● **Task details**
Return exactly the span of lines in the following data that opens with the line containing "(** After a" and closes with the line containing "destruct Hcons as". Include nothing else.

Data records: Begin

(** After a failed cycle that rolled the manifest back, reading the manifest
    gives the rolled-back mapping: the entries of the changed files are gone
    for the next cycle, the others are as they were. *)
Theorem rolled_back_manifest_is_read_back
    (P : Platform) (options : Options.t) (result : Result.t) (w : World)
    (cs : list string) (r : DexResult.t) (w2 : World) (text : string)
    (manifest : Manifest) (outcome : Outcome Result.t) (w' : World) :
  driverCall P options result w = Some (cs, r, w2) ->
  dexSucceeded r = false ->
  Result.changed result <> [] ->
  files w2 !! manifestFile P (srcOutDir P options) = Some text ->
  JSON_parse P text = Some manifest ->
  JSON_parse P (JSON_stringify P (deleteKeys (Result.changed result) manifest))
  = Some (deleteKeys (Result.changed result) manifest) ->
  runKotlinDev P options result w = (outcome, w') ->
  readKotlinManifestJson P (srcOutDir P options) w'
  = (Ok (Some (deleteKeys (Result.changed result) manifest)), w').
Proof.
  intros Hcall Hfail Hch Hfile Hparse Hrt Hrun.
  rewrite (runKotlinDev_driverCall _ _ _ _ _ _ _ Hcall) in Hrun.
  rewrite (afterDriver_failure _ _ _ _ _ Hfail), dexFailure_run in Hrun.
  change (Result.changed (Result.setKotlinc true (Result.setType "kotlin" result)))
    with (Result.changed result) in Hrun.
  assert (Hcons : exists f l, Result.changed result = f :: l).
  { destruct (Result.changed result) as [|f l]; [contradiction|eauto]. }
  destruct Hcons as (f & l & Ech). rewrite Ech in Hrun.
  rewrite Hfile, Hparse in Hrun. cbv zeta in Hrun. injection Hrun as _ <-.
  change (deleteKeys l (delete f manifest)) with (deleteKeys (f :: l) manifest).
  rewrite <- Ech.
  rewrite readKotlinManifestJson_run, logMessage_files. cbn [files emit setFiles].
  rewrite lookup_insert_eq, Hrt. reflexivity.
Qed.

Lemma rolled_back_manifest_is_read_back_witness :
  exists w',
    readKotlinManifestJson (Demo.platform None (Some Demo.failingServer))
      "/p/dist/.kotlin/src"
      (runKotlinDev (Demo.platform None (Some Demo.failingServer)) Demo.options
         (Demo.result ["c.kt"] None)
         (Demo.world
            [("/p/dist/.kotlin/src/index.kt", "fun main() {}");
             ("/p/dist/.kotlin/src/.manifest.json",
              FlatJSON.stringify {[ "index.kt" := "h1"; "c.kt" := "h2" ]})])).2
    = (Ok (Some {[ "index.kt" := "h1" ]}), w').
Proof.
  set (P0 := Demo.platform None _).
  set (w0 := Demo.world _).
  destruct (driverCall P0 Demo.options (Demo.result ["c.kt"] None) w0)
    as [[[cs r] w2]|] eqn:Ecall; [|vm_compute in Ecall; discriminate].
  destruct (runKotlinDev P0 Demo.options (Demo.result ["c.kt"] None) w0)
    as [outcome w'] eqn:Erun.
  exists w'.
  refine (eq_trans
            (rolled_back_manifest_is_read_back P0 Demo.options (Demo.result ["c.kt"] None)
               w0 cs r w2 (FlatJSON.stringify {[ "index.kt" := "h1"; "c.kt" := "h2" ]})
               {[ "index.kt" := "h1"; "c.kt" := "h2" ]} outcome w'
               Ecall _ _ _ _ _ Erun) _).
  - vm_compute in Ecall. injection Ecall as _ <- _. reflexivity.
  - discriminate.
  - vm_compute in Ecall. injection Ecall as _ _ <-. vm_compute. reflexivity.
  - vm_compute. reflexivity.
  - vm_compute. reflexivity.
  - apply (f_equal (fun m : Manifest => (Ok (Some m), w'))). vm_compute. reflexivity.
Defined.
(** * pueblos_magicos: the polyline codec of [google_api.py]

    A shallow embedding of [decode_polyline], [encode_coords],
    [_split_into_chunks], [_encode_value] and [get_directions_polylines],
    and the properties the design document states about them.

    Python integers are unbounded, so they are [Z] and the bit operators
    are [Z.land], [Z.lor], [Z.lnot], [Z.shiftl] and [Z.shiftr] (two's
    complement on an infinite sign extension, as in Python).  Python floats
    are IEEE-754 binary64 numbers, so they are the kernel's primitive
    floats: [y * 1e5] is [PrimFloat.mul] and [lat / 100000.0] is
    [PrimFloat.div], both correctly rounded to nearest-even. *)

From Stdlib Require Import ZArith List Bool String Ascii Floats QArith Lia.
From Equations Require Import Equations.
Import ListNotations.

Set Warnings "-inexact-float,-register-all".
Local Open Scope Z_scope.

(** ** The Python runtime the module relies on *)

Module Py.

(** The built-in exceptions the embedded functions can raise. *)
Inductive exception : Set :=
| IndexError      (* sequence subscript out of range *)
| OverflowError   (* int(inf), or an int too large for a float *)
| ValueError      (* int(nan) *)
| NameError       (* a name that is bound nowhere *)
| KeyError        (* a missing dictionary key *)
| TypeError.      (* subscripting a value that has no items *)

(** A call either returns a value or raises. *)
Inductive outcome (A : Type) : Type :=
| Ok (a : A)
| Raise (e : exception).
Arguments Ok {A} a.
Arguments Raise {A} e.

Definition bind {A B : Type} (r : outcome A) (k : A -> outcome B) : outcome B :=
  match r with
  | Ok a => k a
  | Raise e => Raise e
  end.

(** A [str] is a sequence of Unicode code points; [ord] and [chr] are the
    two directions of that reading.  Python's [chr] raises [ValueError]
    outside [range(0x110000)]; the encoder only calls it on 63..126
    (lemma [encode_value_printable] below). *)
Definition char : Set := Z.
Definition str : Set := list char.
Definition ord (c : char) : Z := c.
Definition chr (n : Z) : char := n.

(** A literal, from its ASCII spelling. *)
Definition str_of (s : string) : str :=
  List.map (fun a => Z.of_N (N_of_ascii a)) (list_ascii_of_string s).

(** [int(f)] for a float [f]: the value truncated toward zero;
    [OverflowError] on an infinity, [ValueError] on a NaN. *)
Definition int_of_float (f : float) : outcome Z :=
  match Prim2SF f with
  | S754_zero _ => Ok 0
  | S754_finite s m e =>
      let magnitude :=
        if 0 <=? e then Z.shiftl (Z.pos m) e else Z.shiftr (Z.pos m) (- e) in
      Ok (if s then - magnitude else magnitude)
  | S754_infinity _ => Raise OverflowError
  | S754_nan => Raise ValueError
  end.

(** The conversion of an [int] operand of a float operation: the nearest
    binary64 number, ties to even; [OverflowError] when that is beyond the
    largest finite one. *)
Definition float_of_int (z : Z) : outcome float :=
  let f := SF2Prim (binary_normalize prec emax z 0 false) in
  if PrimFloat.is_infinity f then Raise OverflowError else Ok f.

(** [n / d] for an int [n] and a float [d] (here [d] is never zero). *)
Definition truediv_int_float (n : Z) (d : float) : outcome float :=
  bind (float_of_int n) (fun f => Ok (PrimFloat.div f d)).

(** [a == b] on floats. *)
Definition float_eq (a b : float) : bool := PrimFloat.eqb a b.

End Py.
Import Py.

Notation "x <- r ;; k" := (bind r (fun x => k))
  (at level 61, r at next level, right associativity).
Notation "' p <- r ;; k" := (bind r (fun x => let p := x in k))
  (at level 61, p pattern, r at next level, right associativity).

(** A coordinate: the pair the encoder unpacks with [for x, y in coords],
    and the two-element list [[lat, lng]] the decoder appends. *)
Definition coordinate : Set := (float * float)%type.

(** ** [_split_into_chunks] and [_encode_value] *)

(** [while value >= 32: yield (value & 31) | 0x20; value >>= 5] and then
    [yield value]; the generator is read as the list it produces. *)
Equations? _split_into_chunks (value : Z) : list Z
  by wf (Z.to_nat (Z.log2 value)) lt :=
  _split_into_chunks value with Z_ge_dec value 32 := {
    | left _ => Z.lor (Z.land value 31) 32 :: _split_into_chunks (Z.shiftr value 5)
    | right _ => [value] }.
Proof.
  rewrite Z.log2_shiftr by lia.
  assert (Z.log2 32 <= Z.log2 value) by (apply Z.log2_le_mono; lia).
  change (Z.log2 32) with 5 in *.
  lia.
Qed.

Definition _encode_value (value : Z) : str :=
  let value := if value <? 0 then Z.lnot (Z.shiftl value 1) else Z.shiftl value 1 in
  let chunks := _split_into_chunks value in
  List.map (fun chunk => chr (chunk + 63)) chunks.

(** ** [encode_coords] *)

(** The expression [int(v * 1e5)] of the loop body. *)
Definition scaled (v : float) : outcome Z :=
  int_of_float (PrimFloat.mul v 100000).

Data records: End
Data records: Begin

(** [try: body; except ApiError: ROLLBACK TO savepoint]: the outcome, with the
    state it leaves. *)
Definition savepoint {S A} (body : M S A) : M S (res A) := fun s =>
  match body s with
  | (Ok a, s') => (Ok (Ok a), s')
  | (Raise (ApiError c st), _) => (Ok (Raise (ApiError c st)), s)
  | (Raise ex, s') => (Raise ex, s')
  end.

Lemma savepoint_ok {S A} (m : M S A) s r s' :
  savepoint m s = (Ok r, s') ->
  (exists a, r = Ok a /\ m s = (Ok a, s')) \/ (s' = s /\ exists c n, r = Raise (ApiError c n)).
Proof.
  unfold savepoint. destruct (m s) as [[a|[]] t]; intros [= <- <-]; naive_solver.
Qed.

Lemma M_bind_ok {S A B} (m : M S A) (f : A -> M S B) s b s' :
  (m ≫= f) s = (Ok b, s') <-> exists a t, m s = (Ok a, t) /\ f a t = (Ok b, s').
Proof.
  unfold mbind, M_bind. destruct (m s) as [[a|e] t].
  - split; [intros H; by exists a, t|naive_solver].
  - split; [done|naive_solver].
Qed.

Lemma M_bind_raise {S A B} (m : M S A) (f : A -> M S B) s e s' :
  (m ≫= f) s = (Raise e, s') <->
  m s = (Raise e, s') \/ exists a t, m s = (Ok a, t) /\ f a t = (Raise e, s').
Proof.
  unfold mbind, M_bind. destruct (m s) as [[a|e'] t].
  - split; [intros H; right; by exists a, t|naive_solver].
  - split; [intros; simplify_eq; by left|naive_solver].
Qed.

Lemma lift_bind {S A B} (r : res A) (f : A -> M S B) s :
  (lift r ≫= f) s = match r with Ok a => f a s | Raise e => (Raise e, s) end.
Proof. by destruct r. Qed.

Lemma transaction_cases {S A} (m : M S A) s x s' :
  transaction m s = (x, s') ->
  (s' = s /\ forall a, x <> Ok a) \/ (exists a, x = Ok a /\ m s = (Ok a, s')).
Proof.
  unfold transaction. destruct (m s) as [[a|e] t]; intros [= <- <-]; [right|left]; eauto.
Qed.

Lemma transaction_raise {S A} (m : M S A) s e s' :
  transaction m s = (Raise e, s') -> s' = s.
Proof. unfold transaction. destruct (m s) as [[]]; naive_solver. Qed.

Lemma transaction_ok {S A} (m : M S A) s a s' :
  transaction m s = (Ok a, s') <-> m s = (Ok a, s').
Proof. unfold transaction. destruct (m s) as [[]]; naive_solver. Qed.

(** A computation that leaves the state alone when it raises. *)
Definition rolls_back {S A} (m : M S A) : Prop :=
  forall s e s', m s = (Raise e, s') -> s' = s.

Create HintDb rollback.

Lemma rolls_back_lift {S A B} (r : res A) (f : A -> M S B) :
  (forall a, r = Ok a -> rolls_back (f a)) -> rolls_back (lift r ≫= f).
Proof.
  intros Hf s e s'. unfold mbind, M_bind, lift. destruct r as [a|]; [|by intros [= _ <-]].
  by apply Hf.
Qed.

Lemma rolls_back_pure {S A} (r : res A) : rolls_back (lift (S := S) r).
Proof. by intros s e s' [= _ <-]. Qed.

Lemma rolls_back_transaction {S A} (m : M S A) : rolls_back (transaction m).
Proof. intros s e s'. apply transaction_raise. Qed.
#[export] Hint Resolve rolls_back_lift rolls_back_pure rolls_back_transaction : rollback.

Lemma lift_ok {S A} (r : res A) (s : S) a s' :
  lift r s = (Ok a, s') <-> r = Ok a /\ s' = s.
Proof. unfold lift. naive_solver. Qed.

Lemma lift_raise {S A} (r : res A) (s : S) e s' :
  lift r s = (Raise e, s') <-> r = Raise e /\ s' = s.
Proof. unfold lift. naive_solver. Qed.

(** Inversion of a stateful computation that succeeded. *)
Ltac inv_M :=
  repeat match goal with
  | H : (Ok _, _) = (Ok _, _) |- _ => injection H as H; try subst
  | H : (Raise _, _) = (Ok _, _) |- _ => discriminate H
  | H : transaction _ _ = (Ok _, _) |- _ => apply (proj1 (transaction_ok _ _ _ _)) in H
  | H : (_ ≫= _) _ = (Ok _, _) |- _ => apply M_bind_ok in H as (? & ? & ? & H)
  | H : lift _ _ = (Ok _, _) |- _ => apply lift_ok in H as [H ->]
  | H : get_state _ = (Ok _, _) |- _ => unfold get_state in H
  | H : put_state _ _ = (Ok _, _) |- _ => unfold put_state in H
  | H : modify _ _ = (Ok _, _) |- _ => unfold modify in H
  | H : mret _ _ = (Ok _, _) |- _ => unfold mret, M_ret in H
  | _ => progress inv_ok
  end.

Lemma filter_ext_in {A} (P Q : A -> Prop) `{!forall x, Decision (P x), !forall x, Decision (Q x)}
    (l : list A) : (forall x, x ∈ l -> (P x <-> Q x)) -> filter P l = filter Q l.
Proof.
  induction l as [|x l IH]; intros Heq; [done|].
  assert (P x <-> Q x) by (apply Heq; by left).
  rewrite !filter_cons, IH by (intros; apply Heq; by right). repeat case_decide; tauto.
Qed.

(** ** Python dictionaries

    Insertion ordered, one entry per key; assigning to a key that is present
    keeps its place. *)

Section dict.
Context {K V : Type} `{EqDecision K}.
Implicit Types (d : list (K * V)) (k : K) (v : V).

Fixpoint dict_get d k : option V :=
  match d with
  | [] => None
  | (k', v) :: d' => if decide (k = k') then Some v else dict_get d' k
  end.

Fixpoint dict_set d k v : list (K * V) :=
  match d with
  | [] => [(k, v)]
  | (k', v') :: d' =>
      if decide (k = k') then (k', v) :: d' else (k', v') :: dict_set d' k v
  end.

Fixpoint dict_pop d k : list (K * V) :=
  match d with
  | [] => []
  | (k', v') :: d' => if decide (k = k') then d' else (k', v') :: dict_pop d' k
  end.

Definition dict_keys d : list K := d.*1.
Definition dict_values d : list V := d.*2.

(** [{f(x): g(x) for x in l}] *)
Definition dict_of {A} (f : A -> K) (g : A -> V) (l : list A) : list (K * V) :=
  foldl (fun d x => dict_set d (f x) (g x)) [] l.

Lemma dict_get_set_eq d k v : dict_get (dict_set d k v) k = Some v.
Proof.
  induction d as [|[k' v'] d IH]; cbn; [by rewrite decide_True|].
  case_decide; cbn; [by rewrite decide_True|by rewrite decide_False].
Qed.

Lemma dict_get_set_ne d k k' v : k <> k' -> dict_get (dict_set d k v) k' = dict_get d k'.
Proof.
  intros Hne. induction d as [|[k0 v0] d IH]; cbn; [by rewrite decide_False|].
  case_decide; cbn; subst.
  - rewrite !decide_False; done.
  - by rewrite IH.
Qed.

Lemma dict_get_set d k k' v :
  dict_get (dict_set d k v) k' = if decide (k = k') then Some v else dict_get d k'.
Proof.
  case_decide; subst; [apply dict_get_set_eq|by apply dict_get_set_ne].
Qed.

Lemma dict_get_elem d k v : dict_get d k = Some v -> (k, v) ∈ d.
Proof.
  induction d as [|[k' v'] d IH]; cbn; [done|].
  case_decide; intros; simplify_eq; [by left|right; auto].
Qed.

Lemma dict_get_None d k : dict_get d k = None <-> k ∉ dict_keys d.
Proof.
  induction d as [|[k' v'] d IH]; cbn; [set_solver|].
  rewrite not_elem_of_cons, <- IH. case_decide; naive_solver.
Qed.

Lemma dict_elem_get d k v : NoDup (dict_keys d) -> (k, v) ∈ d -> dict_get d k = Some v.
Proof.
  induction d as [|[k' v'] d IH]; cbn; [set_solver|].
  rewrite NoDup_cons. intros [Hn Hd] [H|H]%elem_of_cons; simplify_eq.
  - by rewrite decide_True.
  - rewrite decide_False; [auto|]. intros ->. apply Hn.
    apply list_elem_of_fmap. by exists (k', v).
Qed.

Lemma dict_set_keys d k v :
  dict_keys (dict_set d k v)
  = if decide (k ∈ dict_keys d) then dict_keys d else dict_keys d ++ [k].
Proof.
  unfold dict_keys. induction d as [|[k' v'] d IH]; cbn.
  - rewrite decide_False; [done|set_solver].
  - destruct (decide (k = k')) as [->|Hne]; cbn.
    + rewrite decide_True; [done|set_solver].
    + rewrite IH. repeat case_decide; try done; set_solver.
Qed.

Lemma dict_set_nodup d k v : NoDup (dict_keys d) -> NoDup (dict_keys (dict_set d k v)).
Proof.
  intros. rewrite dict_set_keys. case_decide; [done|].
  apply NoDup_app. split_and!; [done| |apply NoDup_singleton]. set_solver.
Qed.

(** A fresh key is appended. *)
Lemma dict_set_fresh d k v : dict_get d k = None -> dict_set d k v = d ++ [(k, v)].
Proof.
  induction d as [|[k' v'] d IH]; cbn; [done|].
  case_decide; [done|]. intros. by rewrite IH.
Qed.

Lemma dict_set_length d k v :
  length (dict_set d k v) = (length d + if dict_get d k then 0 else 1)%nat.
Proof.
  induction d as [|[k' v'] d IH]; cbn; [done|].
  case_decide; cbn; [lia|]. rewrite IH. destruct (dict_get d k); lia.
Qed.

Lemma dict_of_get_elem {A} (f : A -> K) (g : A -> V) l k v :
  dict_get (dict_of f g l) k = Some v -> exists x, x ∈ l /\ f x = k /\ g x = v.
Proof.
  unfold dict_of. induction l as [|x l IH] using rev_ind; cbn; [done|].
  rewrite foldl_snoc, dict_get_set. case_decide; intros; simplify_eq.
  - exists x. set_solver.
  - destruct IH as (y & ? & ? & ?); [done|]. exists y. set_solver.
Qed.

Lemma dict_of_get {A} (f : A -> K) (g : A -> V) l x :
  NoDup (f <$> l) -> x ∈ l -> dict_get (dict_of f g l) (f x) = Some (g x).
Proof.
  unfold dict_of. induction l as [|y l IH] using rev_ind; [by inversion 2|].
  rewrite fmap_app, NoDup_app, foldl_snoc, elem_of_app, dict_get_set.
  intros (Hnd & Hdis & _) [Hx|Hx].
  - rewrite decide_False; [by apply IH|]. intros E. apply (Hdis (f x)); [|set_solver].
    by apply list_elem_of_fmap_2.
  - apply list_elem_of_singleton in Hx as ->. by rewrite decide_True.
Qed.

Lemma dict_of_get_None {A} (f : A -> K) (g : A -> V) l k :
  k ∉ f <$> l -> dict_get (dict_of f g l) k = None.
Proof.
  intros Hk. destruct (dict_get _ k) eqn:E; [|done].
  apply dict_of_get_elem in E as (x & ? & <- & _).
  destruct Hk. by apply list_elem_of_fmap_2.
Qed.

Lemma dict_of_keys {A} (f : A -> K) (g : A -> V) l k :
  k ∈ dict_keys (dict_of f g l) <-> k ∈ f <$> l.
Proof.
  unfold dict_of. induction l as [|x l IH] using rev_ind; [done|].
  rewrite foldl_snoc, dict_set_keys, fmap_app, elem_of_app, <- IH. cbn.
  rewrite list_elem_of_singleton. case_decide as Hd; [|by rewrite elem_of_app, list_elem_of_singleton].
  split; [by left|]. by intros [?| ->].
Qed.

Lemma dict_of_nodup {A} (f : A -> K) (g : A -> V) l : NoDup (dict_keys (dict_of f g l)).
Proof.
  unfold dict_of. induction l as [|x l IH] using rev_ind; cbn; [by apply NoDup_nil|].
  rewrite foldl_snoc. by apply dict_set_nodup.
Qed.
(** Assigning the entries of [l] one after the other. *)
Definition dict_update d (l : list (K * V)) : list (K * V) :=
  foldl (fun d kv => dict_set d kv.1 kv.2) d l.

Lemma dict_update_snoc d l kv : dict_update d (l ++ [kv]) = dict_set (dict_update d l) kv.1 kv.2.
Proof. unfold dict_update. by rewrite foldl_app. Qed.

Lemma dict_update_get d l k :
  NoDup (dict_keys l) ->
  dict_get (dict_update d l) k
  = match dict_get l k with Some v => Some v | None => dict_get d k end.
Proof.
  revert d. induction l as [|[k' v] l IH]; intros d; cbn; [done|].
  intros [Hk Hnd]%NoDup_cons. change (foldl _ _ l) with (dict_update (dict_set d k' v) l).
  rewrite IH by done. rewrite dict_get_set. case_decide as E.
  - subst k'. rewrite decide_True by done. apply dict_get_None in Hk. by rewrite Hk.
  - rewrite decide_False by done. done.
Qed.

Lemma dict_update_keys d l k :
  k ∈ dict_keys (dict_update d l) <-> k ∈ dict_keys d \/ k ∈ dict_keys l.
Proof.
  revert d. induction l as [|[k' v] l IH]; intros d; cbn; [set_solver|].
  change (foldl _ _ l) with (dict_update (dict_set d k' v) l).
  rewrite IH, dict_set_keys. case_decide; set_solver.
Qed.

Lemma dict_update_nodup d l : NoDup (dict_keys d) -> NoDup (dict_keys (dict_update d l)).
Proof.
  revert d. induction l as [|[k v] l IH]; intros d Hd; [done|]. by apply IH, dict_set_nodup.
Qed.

Data records: End

● **Solved problem**
(** After a failed cycle that rolled the manifest back, reading the manifest
    gives the rolled-back mapping: the entries of the changed files are gone
    for the next cycle, the others are as they were. *)
Theorem rolled_back_manifest_is_read_back
    (P : Platform) (options : Options.t) (result : Result.t) (w : World)
    (cs : list string) (r : DexResult.t) (w2 : World) (text : string)
    (manifest : Manifest) (outcome : Outcome Result.t) (w' : World) :
  driverCall P options result w = Some (cs, r, w2) ->
  dexSucceeded r = false ->
  Result.changed result <> [] ->
  files w2 !! manifestFile P (srcOutDir P options) = Some text ->
  JSON_parse P text = Some manifest ->
  JSON_parse P (JSON_stringify P (deleteKeys (Result.changed result) manifest))
  = Some (deleteKeys (Result.changed result) manifest) ->
  runKotlinDev P options result w = (outcome, w') ->
  readKotlinManifestJson P (srcOutDir P options) w'
  = (Ok (Some (deleteKeys (Result.changed result) manifest)), w').
Proof.
  intros Hcall Hfail Hch Hfile Hparse Hrt Hrun.
  rewrite (runKotlinDev_driverCall _ _ _ _ _ _ _ Hcall) in Hrun.
  rewrite (afterDriver_failure _ _ _ _ _ Hfail), dexFailure_run in Hrun.
  change (Result.changed (Result.setKotlinc true (Result.setType "kotlin" result)))
    with (Result.changed result) in Hrun.
  assert (Hcons : exists f l, Result.changed result = f :: l).
  { destruct (Result.changed result) as [|f l]; [contradiction|eauto]. }
  destruct Hcons as (f & l & Ech). rewrite Ech in Hrun.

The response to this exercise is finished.